Problem details: From the data below, please reproduce exactly everything from the line that contains "else if in_range 65 z 70 then z - 65 + 10" down to the line that contains "parameter, the settings", with both ends included.

------ Data to examine ------

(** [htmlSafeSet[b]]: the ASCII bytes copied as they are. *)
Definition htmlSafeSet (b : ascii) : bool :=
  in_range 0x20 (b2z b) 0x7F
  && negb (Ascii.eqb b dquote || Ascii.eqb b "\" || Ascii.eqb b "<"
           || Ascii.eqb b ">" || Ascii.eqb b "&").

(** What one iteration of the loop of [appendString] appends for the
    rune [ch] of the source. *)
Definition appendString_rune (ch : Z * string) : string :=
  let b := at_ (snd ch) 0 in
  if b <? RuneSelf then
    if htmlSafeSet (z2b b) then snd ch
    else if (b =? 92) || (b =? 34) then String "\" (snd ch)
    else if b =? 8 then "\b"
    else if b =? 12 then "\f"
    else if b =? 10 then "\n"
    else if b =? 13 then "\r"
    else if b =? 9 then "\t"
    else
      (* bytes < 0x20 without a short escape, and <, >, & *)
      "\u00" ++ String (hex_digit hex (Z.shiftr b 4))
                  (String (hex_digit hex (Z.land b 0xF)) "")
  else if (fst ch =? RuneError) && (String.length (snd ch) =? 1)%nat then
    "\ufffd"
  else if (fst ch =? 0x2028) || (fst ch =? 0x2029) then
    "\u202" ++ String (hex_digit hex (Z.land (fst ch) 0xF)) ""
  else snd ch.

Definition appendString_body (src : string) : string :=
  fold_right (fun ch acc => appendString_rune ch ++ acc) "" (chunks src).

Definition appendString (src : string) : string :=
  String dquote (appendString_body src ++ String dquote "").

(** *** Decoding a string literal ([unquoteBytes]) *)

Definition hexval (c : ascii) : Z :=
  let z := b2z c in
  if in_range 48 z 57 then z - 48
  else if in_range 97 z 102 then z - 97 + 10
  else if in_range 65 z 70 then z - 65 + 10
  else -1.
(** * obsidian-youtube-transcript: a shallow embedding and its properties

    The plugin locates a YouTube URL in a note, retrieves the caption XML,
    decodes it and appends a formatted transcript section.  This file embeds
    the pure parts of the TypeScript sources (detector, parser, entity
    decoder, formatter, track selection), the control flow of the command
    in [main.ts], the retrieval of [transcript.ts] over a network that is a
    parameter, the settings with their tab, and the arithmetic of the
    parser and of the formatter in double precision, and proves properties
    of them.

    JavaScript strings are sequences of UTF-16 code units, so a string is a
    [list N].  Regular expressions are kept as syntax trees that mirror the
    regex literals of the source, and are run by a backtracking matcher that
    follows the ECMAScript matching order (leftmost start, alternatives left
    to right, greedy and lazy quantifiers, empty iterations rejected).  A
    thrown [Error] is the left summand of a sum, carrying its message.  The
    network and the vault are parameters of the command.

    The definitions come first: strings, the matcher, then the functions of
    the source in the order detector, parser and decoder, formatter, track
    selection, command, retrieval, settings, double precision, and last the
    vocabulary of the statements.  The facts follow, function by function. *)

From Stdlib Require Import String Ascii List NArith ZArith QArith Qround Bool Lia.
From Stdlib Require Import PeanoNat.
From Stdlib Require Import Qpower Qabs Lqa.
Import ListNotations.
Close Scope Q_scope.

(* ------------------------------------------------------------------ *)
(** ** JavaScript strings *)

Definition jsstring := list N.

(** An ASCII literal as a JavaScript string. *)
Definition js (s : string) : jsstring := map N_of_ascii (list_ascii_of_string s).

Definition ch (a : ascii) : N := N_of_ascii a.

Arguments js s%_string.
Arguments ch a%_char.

------

Result of this exercise:
  else if in_range 65 z 70 then z - 65 + 10
  else -1.
(** * obsidian-youtube-transcript: a shallow embedding and its properties

    The plugin locates a YouTube URL in a note, retrieves the caption XML,
    decodes it and appends a formatted transcript section.  This file embeds
    the pure parts of the TypeScript sources (detector, parser, entity
    decoder, formatter, track selection), the control flow of the command
    in [main.ts], the retrieval of [transcript.ts] over a network that is a
    parameter, the settings with their tab, and the arithmetic of the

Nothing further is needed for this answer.